### What you have to do
Quote exactly and only this range of lines in the data below: the line that holds "are [gmap string" to the line that holds "inspection_date := datetime.mk 2026 11 3;", both included.

### Data section

(* ===== verification/DataDir.v ===== *)
(** * The data directory ([prepare_data_directory] of [src/node/bootstrap.rs])

    What start-up does to the file system before it opens the database: the
    directory of the settings is checked, created when only it is missing, and
    probed for reading and writing.

    The file system is what the code uses of [std::fs] on Unix: a tree of
    directories and other files without symbolic links, whose operations may
    refuse a location for any other reason (permissions, a full disk). *)
From S2P Require Import Prelude Constants Net Settings.

(** ** The file system *)
Inductive FileKind := Dir | NonDir.
#[export] Instance FileKind_eq_dec : EqDecision FileKind.
Proof. solve_decision. Defined.
Inductive IoErrorKind := NotFound | NotADirectory | AlreadyExists | DirectoryNotEmpty | Refused.
#[export] Instance IoErrorKind_eq_dec : EqDecision IoErrorKind.
Proof. solve_decision. Defined.
Inductive FsOp := OpMetadata | OpCreateDir | OpReadDir | OpRemoveDir.

(** A location is a list of names below the root. *)
Abbreviation Location := (list string).
Record Fs := mkFs {
  fs_tree : gmap Location FileKind;
  fs_refuses : FsOp → Location → bool
}.
Definition set_tree (t : gmap Location FileKind) (f : Fs) : Fs := mkFs t (fs_refuses f).
Definition kind_at (f : Fs) (l : Location) : option FileKind :=
  match l with [] => Some Dir | _ => fs_tree f !! l end.

(** An absolute path is the list of its pieces between slashes, among them
    empty ones, [.] and [..]. *)
Abbreviation PathBuf := (list string).
Definition is_slash (c : ascii) : bool := Ascii.eqb c "/".
Definition is_absolute (value : string) : bool :=
  match value with String c _ => is_slash c | EmptyString => false end.
(** [PathBuf::join]: an absolute path replaces the one it is joined to. *)
Definition path_join (base : PathBuf) (value : string) : PathBuf :=
  if is_absolute value then tail (split_on is_slash value) else base ++ split_on is_slash value.
Definition is_blank (piece : string) : bool := bool_decide (piece = "") || bool_decide (piece = ".").
(** Without the last pieces that satisfy [f]. *)
Fixpoint drop_last_while (f : string → bool) (p : PathBuf) : PathBuf :=
  match p with
  | [] => []
  | c :: p => match drop_last_while f p with
              | [] => if f c then [] else [c]
              | p => c :: p
              end
  end.
(** [Path::parent]: without its last component; nothing for the root. *)
Definition path_parent (p : PathBuf) : option PathBuf :=
  match drop_last_while is_blank p with [] => None | q => Some (removelast q) end.

(** Resolving a path from a location: every piece is looked up in a directory. *)
Fixpoint walk (f : Fs) (l : Location) (p : PathBuf) : result IoErrorKind Location :=
  match p with
  | [] => Ok l
  | c :: p =>
      match kind_at f l with
      | None => Err NotFound
      | Some NonDir => Err NotADirectory
      | Some Dir =>
          if is_blank c then walk f l p
          else if bool_decide (c = "..") then walk f (removelast l) p
          else walk f (l ++ [c]) p
      end
  end.
Definition resolve (op : FsOp) (f : Fs) (p : PathBuf) : result IoErrorKind Location :=
  l ← walk f [] p;
  if fs_refuses f op l then Err Refused else Ok l.

(** [fs::metadata], [fs::read_dir], [fs::create_dir] (which ignores trailing
    slashes) and [fs::remove_dir]. *)
Definition metadata (f : Fs) (p : PathBuf) : result IoErrorKind FileKind :=
  l ← resolve OpMetadata f p; ok_or NotFound (kind_at f l).
Definition read_dir (f : Fs) (p : PathBuf) : result IoErrorKind () :=
  l ← resolve OpReadDir f p;
  match kind_at f l with
  | Some Dir => Ok ()
  | Some NonDir => Err NotADirectory
  | None => Err NotFound
  end.
Definition create_dir (p : PathBuf) (f : Fs) : result IoErrorKind Fs :=
  l ← resolve OpCreateDir f (drop_last_while (λ c, bool_decide (c = "")) p);
  match kind_at f l with
  | Some _ => Err AlreadyExists
  | None => Ok (set_tree (<[l := Dir]> (fs_tree f)) f)
  end.
Definition has_child (f : Fs) (l : Location) : bool :=
  existsb (λ e, bool_decide (l `prefix_of` e.1) && negb (bool_decide (e.1 = l))) (map_to_list (fs_tree f)).
Definition remove_dir (p : PathBuf) (f : Fs) : result IoErrorKind Fs :=
  l ← resolve OpRemoveDir f p;
  match kind_at f l with
  | None => Err NotFound
  | Some NonDir => Err NotADirectory
  | Some Dir => if has_child f l then Err DirectoryNotEmpty else Ok (set_tree (delete l (fs_tree f)) f)
  end.

(** ** The checks of start-up *)
Inductive DataDirectoryError :=
| InvalidValue (value requirement : string)
| Filesystem (value : string) (effective : PathBuf) (operation : string) (source : IoErrorKind).

(** The process: its file system, its id, and the counter of its probes. *)
Record Host := mkHost { h_fs : Fs; h_pid : Z; h_probe_id : Z }.
Definition set_fs (f : Fs) (h : Host) : Host := mkHost f (h_pid h) (h_probe_id h).

(** The name of the next probe. *)
Definition probe_name (h : Host) : string :=
  ".vision-core-write-probe-" +:+ u64_to_string (h_pid h) +:+ "-" +:+ u64_to_string (h_probe_id h).

Section data_directory.
Context (value : string).
Abbreviation m := (stm Host DataDirectoryError).

Definition invalid {A} (requirement : string) : m A := stm_lift (Err (InvalidValue value requirement)).
(** A file-system operation on behalf of [effective]. *)
Definition fs_read {A} (effective : PathBuf) (operation : string) (x : Fs → result IoErrorKind A) : m A :=
  h ← stm_get; stm_lift (map_err (Filesystem value effective operation) (x (h_fs h))).
Definition fs_write (effective : PathBuf) (operation : string) (x : Fs → result IoErrorKind Fs) : m () :=
  f ← fs_read effective operation x; stm_modify (set_fs f).

(** [fetch_add] on the probe counter. *)
Definition next_probe : m string := λ h,
  (mkHost (h_fs h) (h_pid h) (wadd64 (h_probe_id h) 1), Ok (probe_name h)).

(** The directory is there, or can be created in its parent. *)
Definition ensure_directory (effective : PathBuf) : m () :=
  h ← stm_get;
  match metadata (h_fs h) effective with
  | Ok NonDir => invalid "the effective path must be a directory, not a regular file"
  | Ok Dir => mret ()
  | Err NotFound =>
      match path_parent effective with
      | None => invalid "the effective path must have an existing parent directory"
      | Some parent =>
          parent_metadata ← fs_read effective "inspect the parent of" (λ f, metadata f parent);
          if bool_decide (parent_metadata = NonDir)
          then invalid "the effective path must have a directory as its parent"
          else fs_write effective "create" (create_dir effective)
      end
  | Err source => stm_lift (Err (Filesystem value effective "inspect" source))
  end.
Definition check_database_path (effective : PathBuf) : m () :=
  h ← stm_get;
  match metadata (h_fs h) (effective ++ ["chain.db"]) with
  | Ok NonDir => invalid "the effective chain.db path must be a directory"
  | Ok Dir => mret ()
  | Err NotFound => mret ()
  | Err source => stm_lift (Err (Filesystem value effective "inspect chain.db under" source))
  end.
Definition probe_directory (effective : PathBuf) : m () :=
  probe ← next_probe;
  _ ← fs_write effective "verify write access to" (create_dir (effective ++ [probe]));
  fs_write effective "remove the write probe from" (remove_dir (effective ++ [probe])).

Definition prepare_data_directory_from (current_directory : PathBuf) : m PathBuf :=
  if bool_decide (value = "") then invalid "expected a non-empty path"
  else if bool_decide (trim value = "") then invalid "expected a path containing non-whitespace characters"
  else if negb (bool_decide (trim value = value)) then invalid "leading and trailing whitespace are not allowed"
  else
    let effective := path_join current_directory value in
    _ ← ensure_directory effective;
    _ ← fs_read effective "access" (λ f, read_dir f effective);
    _ ← check_database_path effective;
    _ ← probe_directory effective;
    mret effective.

(** The working directory may be unknown to the process. *)
Definition prepare_data_directory (current_dir : result IoErrorKind PathBuf) : m PathBuf :=
  current_directory ← stm_lift (map_err
    (Filesystem value (split_on is_slash value) "resolve the process working directory for") current_dir);
  prepare_data_directory_from current_directory.
End data_directory.

(** ** Examples: the policy the repository's tests describe *)
Definition toy_host (tree : list (Location * FileKind)) : Host :=
  mkHost (mkFs (list_to_map tree) (λ _ _, false)) 7 0.
Definition toy_prepare (value : string) (tree : list (Location * FileKind)) :=
  let '(h, r) := prepare_data_directory_from value ["srv"] (toy_host tree) in (map_to_list (fs_tree (h_fs h)), r).
Definition toy_tree : list (Location * FileKind) := [(["srv"], Dir)].

Example prepare_default : ∃ t, toy_prepare "./data" toy_tree = (t, Ok ["srv"; "."; "data"]) ∧
  list_to_set (C := gset Location) t.*1 = {[ ["srv"]; ["srv"; "data"] ]}.
Proof. eexists. split; vm_compute; reflexivity. Qed.
Example prepare_missing_parent :
  toy_prepare "missing/data" toy_tree = (toy_tree, Err (Filesystem "missing/data" ["srv"; "missing"; "data"] "inspect the parent of" NotFound)).
Proof. vm_compute. reflexivity. Qed.

(** ** Theory *)

(** Everything in the tree is in a directory. *)
Definition tree_wf (f : Fs) : Prop :=
  ∀ l c, is_Some (fs_tree f !! (l ++ [c])) → kind_at f l = Some Dir.

Lemma tree_wf_above f l s : tree_wf f → s ≠ [] → is_Some (fs_tree f !! (l ++ s)) → kind_at f l = Some Dir.
Proof.
  intros Hf. induction s as [|c s IH] using rev_ind; [done|]. intros _ Hs. rewrite (assoc_L (++)) in Hs.
  pose proof (Hf _ _ Hs) as Hk. destruct s as [|x s]; [by rewrite app_nil_r in Hk|].
  apply IH; [done|]. destruct l; cbn in Hk |- *; eauto.
Qed.
Lemma no_child f l : tree_wf f → kind_at f l = None → has_child (set_tree (<[l := Dir]> (fs_tree f)) f) l = false.
Proof.
  intros Hf Hl. apply not_true_iff_false. unfold has_child. cbn [set_tree fs_tree]. rewrite existsb_exists.
  intros ([x k] & Hx%list_elem_of_In%elem_of_map_to_list & H). cbn [fst] in H.
  apply andb_true_iff in H as [[s ->]%bool_decide_eq_true Hne]. apply negb_true_iff, bool_decide_eq_false in Hne.
  rewrite lookup_insert_ne in Hx by congruence.
  assert (kind_at f l = Some Dir); [|congruence].
  apply (tree_wf_above f l s Hf); [|by eexists]. intros ->. by rewrite app_nil_r in Hne.
Qed.
(** * Amazon review pipeline: cleaner and NoSQL manager

    A shallow embedding of [src/preprocessing/cleaner.py] (class
    [DataCleaner]) and [src/storage/nosql_manager.py] (class
    [NoSQLManager]), with the properties of the storage core stated
    and proved over it.

    Python values are an inductive type, dictionaries with string keys
    are [gmap string pyval], floats are IEEE binary64 values in the
    representation of [SpecFloat], exceptions are an error monad. *)

From Stdlib Require Import ZArith String Ascii List SpecFloat Permutation Sorted Lia.
From stdpp Require Import base option list gmap strings pretty.

Set Warnings "-register-all,-clear-no-such-hyp".
Open Scope string_scope.
Open Scope Z_scope.

(** Closes an equation between closed terms by evaluation. *)
Ltac vm_refl :=
  lazymatch goal with
  | |- @eq ?A ?a ?b => exact (@eq_refl A b <: @eq A a b)
  end.

(** * The embedding *)

(** ** Python values and builtins *)

Module Py.

(** Binary64: 53 bits of precision, infinities at exponent 1024. *)
Definition prec : Z := 53.
Definition emax : Z := 1024.

Abbreviation float := spec_float.

Definition float_of_Z (z : Z) : float := binary_normalize prec emax z 0 false.

Definition f0 : float := S754_zero false.
Definition f1 : float := Eval vm_compute in float_of_Z 1.
Definition f3 : float := Eval vm_compute in float_of_Z 3.
Definition f4 : float := Eval vm_compute in float_of_Z 4.
Definition f5 : float := Eval vm_compute in float_of_Z 5.
Definition f7 : float := Eval vm_compute in float_of_Z 7.
(** 4.5 = 9 * 2^-1 *)
Definition f4_5 : float := Eval vm_compute in binary_normalize prec emax 9 (-1) false.

Definition fleb (a b : float) : bool := SFleb a b.
Definition feqb (a b : float) : bool := SFeqb a b.

Definition is_nan (f : float) : bool :=
  match f with S754_nan => true | _ => false end.

(** What [json.load] can produce. A nested dict keeps its items as a
    list; the top-level record of a review is a [gmap string pyval]. *)
Inductive pyval : Type :=
| VNone
| VBool (b : bool)
| VInt (z : Z)
| VFloat (f : float)
| VStr (s : string)
| VList (l : list pyval)
| VDict (d : list (string * pyval)).
(** A session with the example projects and the rider enabled. *)
Definition example_session : Session := {|
  projects := example_projects;
  institution_name := "Federal Polytechnic";
  location := "Ringim";
  intervention_year := "2025";
  inspection_date := datetime.mk 2026 11 3;
  bank_charges_added := true;
  bank_charges_amount := DEFAULT_BANK_CHARGES_AMOUNT;
  monitoring_team := [];
  approval_status := "Pending";
  dme_officer := "";
  approval_comments := "";
  pdf_orientation := "Landscape"
|}.

(** The call a renderer receives. *)
Record RenderCall : Type := mkRenderCall {
  call_projects : list Project;
  call_institution_info : institution_info.t;
  call_monitoring_team : list team_member.t;
  call_approval_info : approval_info.t;
  call_summary : Summary;
  call_orientation : string;
  call_logo : option string
}.

Section Main.

Variable strftime_d_b_Y : datetime.date -> string.
Variable LOGO_BASE64 : option string.

Definition institution_info_of (st : Session) : institution_info.t := {|
  institution_info.name := institution_name st;
  institution_info.location := location st;
  institution_info.year := intervention_year st;
  institution_info.date := strftime_d_b_Y (inspection_date st)
|}.

Definition approval_info_of (st : Session) (approval_date : datetime.date)
    : approval_info.t := {|
  approval_info.status := approval_status st;
  approval_info.officer := dme_officer st;
  approval_info.date := strftime_d_b_Y approval_date;
  approval_info.comments :=
    if String.eqb (approval_comments st) "" then "No comments provided"
    else approval_comments st
|}.

(** One pass of [main] with the PDF button pressed, up to the call of
    [generate_pdf]: the summary is computed from the stored list, then
    the arguments of the call are assembled.  [Ok None]: the validation
    refuses the request. *)
Definition pdf_request (st : Session) (approval_date : datetime.date)
    : result (option RenderCall) :=
  let* summary :=
    summary_statistics (projects st) (bank_charges_added st)
      (bank_charges_amount st) in
  if negb (valid st) then Ok None
  else
    Ok (Some {|
      call_projects := pdf_projects st;
      call_institution_info := institution_info_of st;
      call_monitoring_team := monitoring_team st;
      call_approval_info := approval_info_of st approval_date;
      call_summary := summary;
      call_orientation := pdf_orientation st;
      call_logo := LOGO_BASE64
    |}).

End Main.

Section PdfButton.

Variable repr_float : num -> string.
Variable float_of_string : string -> option num.
Variable now : string.
Variable write_pdf : string -> result string.
Variable str_exn : exn -> string.
Variable format_exc : exn -> string.
Variable strftime_d_b_Y : datetime.date -> string.
Variable LOGO_BASE64 : option string.

(** The rest of the button's branch: the call of [generate_pdf] and what
    [main] shows for its result ([if pdf_bytes: ... else: ...]).  The
    value is everything written to the page. *)
Definition pdf_button (st : Session) (approval_date : datetime.date)
    : result (list message) :=
  let* request := pdf_request strftime_d_b_Y LOGO_BASE64 st approval_date in
  match request with
  | None => Ok [st_error "Fix validation errors before generating PDF."]
  | Some call =>
      let '(returned, shown) :=
        generate_pdf repr_float float_of_string now write_pdf str_exn
          format_exc (call_projects call) (call_institution_info call)
          (call_monitoring_team call) (call_approval_info call)
          (call_summary call) (call_orientation call) (call_logo call) in
      let* pdf_bytes := returned in
      match pdf_bytes with
      | Some data =>
          if String.eqb data "" then
            Ok (shown ++ [st_error "❌ PDF generation failed. Check the error messages above."])
          else
            Ok (shown ++ [st_success "✅ Official PDF generated successfully!";
                          st_download_button "📥 Download Official PDF" data])
      | None =>
          Ok (shown ++ [st_error "❌ PDF generation failed. Check the error messages above."])
      end
  end.

End PdfButton.

(** A row whose approved cost is [None], for which [float] raises. *)
Definition broken_project : Project := {|
  s_no := Int 1;
  project := Text "New Project";
  approved_cost := NoneC;
  contract_sum := Flt 0;
  disbursed := Flt 0;
  balance := Flt 100;
  quality := Text "Good";
  compliance := Text "Compliant";
  other_obs := Text "";
  completion := Flt 0;
  docs := Text "Pending";
  recommendation := Text "Pending Review"
|}.

Definition sample_institution : institution_info.t := {|
  institution_info.name := "Federal Polytechnic";
  institution_info.location := "Ringim";
  institution_info.year := "2025";
  institution_info.date := "03-Nov-2026"
|}.

Definition sample_approval : approval_info.t := {|
  approval_info.status := "Pending";
  approval_info.officer := "";
  approval_info.date := "03-Nov-2026";
  approval_info.comments := "No comments provided"
|}.

Definition sample_summary : Summary := {|
  total_projects := 1; completed := 0; in_progress := 1;
  completion_rate := 0; total_approved := Fin 0; total_contract := Fin 0;
  total_disbursed := Fin 0; summary_balance := Fin 0
|}.

(** ** Draft snapshot ([init_state], [load_autosave]) *)

(** A decoded JSON document. *)
#[local] Unset Elimination Schemes.
Inductive json : Type :=
| JNull
| JBool (b : bool)
| JNumber (x : num)
| JString (s : string)
| JArray (items : list json)
| JObject (members : list (string * json)).
#[local] Set Elimination Schemes.

(** What [st.session_state] holds under a key. *)
Inductive pyvalue : Type :=
| PJson (j : json)
| PDate (d : datetime.date).

(** The autosave file as [load_autosave] meets it: absent, or present
    with what [json.load] makes of its text ([None]: it raises). *)
Inductive autosave_file : Type :=
| NoFile
| FileWith (parsed : option json).

(** A JSON object read as a dictionary: of two members with one key the
    later one stays. *)
Definition dict_of (members : list (string * json)) : gmap string json :=
  list_to_map (rev members).
(** * book_search_api: ISBN conversion and provider clients

    A shallow embedding of [src/book_search_api/book_search_api.py].

    The definitions come first:
    - [Py]: the pieces of the Python runtime the module relies on (strings as
      sequences of code points, [str.isdecimal], [int], [str], slices,
      exceptions);
    - the ISBN converter: [only_number], [isbn10_to_isbn13],
      [isbn13_to_isbn10] and [calc_both_isbn];
    - the provider clients: [Http], the [World] they talk to and the four
      classes with their [isbn_search];
    - the formulas of the specification the code is compared with.

    The theorems follow, in the order of the source. *)

From Stdlib Require Import Ascii String DecimalString.
From Stdlib Require Import ZArith NArith List Bool Lia.
Import ListNotations.

Local Open Scope Z_scope.

(* ================================================================= *)
(** * The Python runtime *)
(* ================================================================= *)

Module Py.

(** A Python [str] is a sequence of Unicode code points. *)
Definition char := N.
Definition str := list char.

(** String literals of the source, written in ASCII. *)
Definition lit (s : String.string) : str :=
  map N_of_ascii (list_ascii_of_string s).

(** The messages of the exceptions the module raises, one per [raise]
    statement, the one [int] raises on a non-numeric literal and the one
    [str] raises on an integer with too many digits. *)
Inductive message : Type :=
| isbn10_length_message (isbn10 : str)
    (* f"ISBN10の長さが不正です. isnb_10={isbn10}" *)
| isbn13_format_message (isbn13 : str)
    (* f"ISBN13のフォーマットが不正です. isbn_13={isbn13}" *)
| not_str_or_int_message
    (* "ISBNは文字列か数値で指定してください" *)
| digit_count_message
    (* "ISBNの桁数が不正です" *)
| invalid_literal_message (literal : str)
    (* invalid literal for int() with base 10 *)
| int_max_str_digits_message.
    (* Exceeds the limit (4300 digits) for integer string conversion *)

Inductive exn : Type :=
| IndexError
| ValueError (m : message)
| JSONDecodeError
| ExpatError.

(** The outcome of a call: a returned value or a raised exception. *)
Inductive result (A : Type) : Type :=
| Ok (a : A)
| Raise (e : exn).
Arguments Ok {A} a.
Arguments Raise {A} e.

Definition bind {A B} (r : result A) (k : A -> result B) : result B :=
  match r with
  | Ok a => k a
  | Raise e => Raise e
  end.

(** ** Decimal characters

    [str.isdecimal] holds of the characters of Unicode category Nd.  They
    come in runs of ten consecutive code points, digit zero first;
    [decimal_zeros] lists the zero of every run (Unicode 15.0). *)
Definition decimal_zeros : list N :=
  [ 0x30; 0x660; 0x6F0; 0x7C0; 0x966; 0x9E6; 0xA66; 0xAE6; 0xB66; 0xBE6;
    0xC66; 0xCE6; 0xD66; 0xDE6; 0xE50; 0xED0; 0xF20; 0x1040; 0x1090;
    0x17E0; 0x1810; 0x1946; 0x19D0; 0x1A80; 0x1A90; 0x1B50; 0x1BB0;
    0x1C40; 0x1C50; 0xA620; 0xA8D0; 0xA900; 0xA9D0; 0xA9F0; 0xAA50;
    0xABF0; 0xFF10; 0x104A0; 0x10D30; 0x11066; 0x110F0; 0x11136; 0x111D0;
    0x112F0; 0x11450; 0x114D0; 0x11650; 0x116C0; 0x11730; 0x118E0;
    0x11950; 0x11C50; 0x11D50; 0x11DA0; 0x11F50; 0x16A60; 0x16AC0;
    0x16B50; 0x1D7CE; 0x1D7D8; 0x1D7E2; 0x1D7EC; 0x1D7F6; 0x1E140;
    0x1E2F0; 0x1E4F0; 0x1E950; 0x1FBF0 ]%N.

(** The zero of the run a character belongs to, if it is a decimal. *)
Definition decimal_zero (c : char) : option N :=
  find (fun z => (z <=? c)%N && (c <? z + 10)%N) decimal_zeros.

(** [str.isdecimal] on a one-character string. *)
Definition isdecimal (c : char) : bool :=
  match decimal_zero c with
  | Some _ => true
  | None => false
  end.
(** * Session controller of video_player_windows (windows/video_player.cpp)

    Shallow embedding of [VideoPlayer]: the C++ object is a record, every
    member function is a function from the object to the object, and the
    observable effects (calls into the media engine wrapper and events
    handed to [_eventSink->Success]) are appended, in program order, to one
    trace kept in the object. *)

From Stdlib Require Import ZArith List Bool Lia.
Import ListNotations.
Open Scope Z_scope.

Module VideoPlayerWindows.

(** ** Machine integers *)

(** [static_cast<uint32_t>] of an unsigned ([size_t]) value. *)
Definition uint32 (x : Z) : Z := x mod 2 ^ 32.

(** Two's complement casts [(int32_t)] and [(int64_t)]. *)
Definition int32 (x : Z) : Z := (x + 2 ^ 31) mod 2 ^ 32 - 2 ^ 31.
Definition int64 (x : Z) : Z := (x + 2 ^ 63) mod 2 ^ 64 - 2 ^ 63.

Arguments uint32 : simpl never.
Arguments int32 : simpl never.
Arguments int64 : simpl never.

(** ** The media engine wrapper *)

(** [media::MediaEngineWrapper::BufferingState]. *)
Inductive BufferingState : Type :=
| HAVE_NOTHING
| HAVE_ENOUGH.

(** The engine operations the controller issues. *)
Inductive EngineCall : Type :=
| SeekTo_call (t : Z)
| Pause_call
| StartPlayingFrom_call (t : Z)
| SetLooping_call (b : bool)
| SetVolume_call (v : Z)
| SetPlaybackRate_call (r : Z)
| UpdateSurfaceDescriptor_call (w h : Z)
| OnWindowUpdate_call (w h : Z).

(** Modelled from the spec: [media::MediaEngineWrapper] (its source is not
    among the sources) as the test double of the spec's section 8: it
    reports a fixed duration, native size and buffered ranges, and
    [GetMediaTime] returns the target of the last [SeekTo]. *)
Record Engine : Type := mkEngine {
  GetDuration : Z;
  NativeWidth : Z;
  NativeHeight : Z;
  GetBufferedRanges : list (Z * Z);
  GetMediaTime : Z
}.

Definition engine_step (c : EngineCall) (e : Engine) : Engine :=
  match c with
  | SeekTo_call t =>
      mkEngine (GetDuration e) (NativeWidth e) (NativeHeight e)
               (GetBufferedRanges e) t
  | _ => e
  end.
(** * homebridge-camera-ui: motion handler and camera prebuffer

  A shallow embedding of two services of the camera UI server:

  - [Handler]: [server/services/handler.service.js], the motion event
    orchestrator ([MotionHandler.handle] and its helpers);
  - [Prebuffer]: the prebuffer service ([PreBuffer.start], [stop],
    [startPreBufferSessions], [getVideo]).

  The asynchronous JavaScript of the motion handler is embedded as
  finite programs over the calls it makes to its collaborators (a free
  monad with exceptions); an interpreter threads the module-level
  [movementHandler] object and a trace of every call made.  The prebuffer
  service is embedded with explicit state passing. *)

From Stdlib Require Import ZArith Ascii List Lia Bool Sorted.
From Stdlib.Strings Require Import Byte.
From stdpp Require Import base gmap strings list pretty.

Local Open Scope Z_scope.

(** ** JavaScript built-ins used by both services *)

Module Js.

(** The double quote character, for messages that quote a name. *)
Definition dquote : string := String (ascii_of_nat 34) EmptyString.

(** [String.prototype.toLowerCase], on the ASCII letters. *)
Definition lower_ascii (c : ascii) : ascii :=
  let n := nat_of_ascii c in
  if (Nat.leb 65 n && Nat.leb n 90)%bool then ascii_of_nat (n + 32) else c.

Fixpoint toLowerCase (s : string) : string :=
  match s with
  | EmptyString => EmptyString
  | String c rest => String (lower_ascii c) (toLowerCase rest)
  end.

(** Truthiness of a string: only the empty string is falsy. *)
Definition truthy (s : string) : bool := negb (String.eqb s "").

(** [Array.prototype.includes] on an array of strings. *)
Definition includes (l : list string) (x : string) : bool :=
  existsb (String.eqb x) l.

(** [Array.prototype.toString]: the elements joined by commas. *)
Fixpoint join (l : list string) : string :=
  match l with
  | [] => ""
  | [x] => x
  | x :: rest => x +:+ "," +:+ join rest
  end.

(** [String.prototype.includes] for a one-character needle. *)
Fixpoint has_char (c : ascii) (s : string) : bool :=
  match s with
  | EmptyString => false
  | String d rest => if Ascii.eqb c d then true else has_char c rest
  end.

### Problem solution
    are [gmap string pyval], floats are IEEE binary64 values in the
    representation of [SpecFloat], exceptions are an error monad. *)

From Stdlib Require Import ZArith String Ascii List SpecFloat Permutation Sorted Lia.
From stdpp Require Import base option list gmap strings pretty.

Set Warnings "-register-all,-clear-no-such-hyp".
Open Scope string_scope.
Open Scope Z_scope.

(** Closes an equation between closed terms by evaluation. *)
Ltac vm_refl :=
  lazymatch goal with
  | |- @eq ?A ?a ?b => exact (@eq_refl A b <: @eq A a b)
  end.

(** * The embedding *)

(** ** Python values and builtins *)

Module Py.

(** Binary64: 53 bits of precision, infinities at exponent 1024. *)
Definition prec : Z := 53.
Definition emax : Z := 1024.

Abbreviation float := spec_float.

Definition float_of_Z (z : Z) : float := binary_normalize prec emax z 0 false.

Definition f0 : float := S754_zero false.
Definition f1 : float := Eval vm_compute in float_of_Z 1.
Definition f3 : float := Eval vm_compute in float_of_Z 3.
Definition f4 : float := Eval vm_compute in float_of_Z 4.
Definition f5 : float := Eval vm_compute in float_of_Z 5.
Definition f7 : float := Eval vm_compute in float_of_Z 7.
(** 4.5 = 9 * 2^-1 *)
Definition f4_5 : float := Eval vm_compute in binary_normalize prec emax 9 (-1) false.

Definition fleb (a b : float) : bool := SFleb a b.
Definition feqb (a b : float) : bool := SFeqb a b.

Definition is_nan (f : float) : bool :=
  match f with S754_nan => true | _ => false end.

(** What [json.load] can produce. A nested dict keeps its items as a
    list; the top-level record of a review is a [gmap string pyval]. *)
Inductive pyval : Type :=
| VNone
| VBool (b : bool)
| VInt (z : Z)
| VFloat (f : float)
| VStr (s : string)
| VList (l : list pyval)
| VDict (d : list (string * pyval)).
(** A session with the example projects and the rider enabled. *)
Definition example_session : Session := {|
  projects := example_projects;
  institution_name := "Federal Polytechnic";
  location := "Ringim";
  intervention_year := "2025";
  inspection_date := datetime.mk 2026 11 3;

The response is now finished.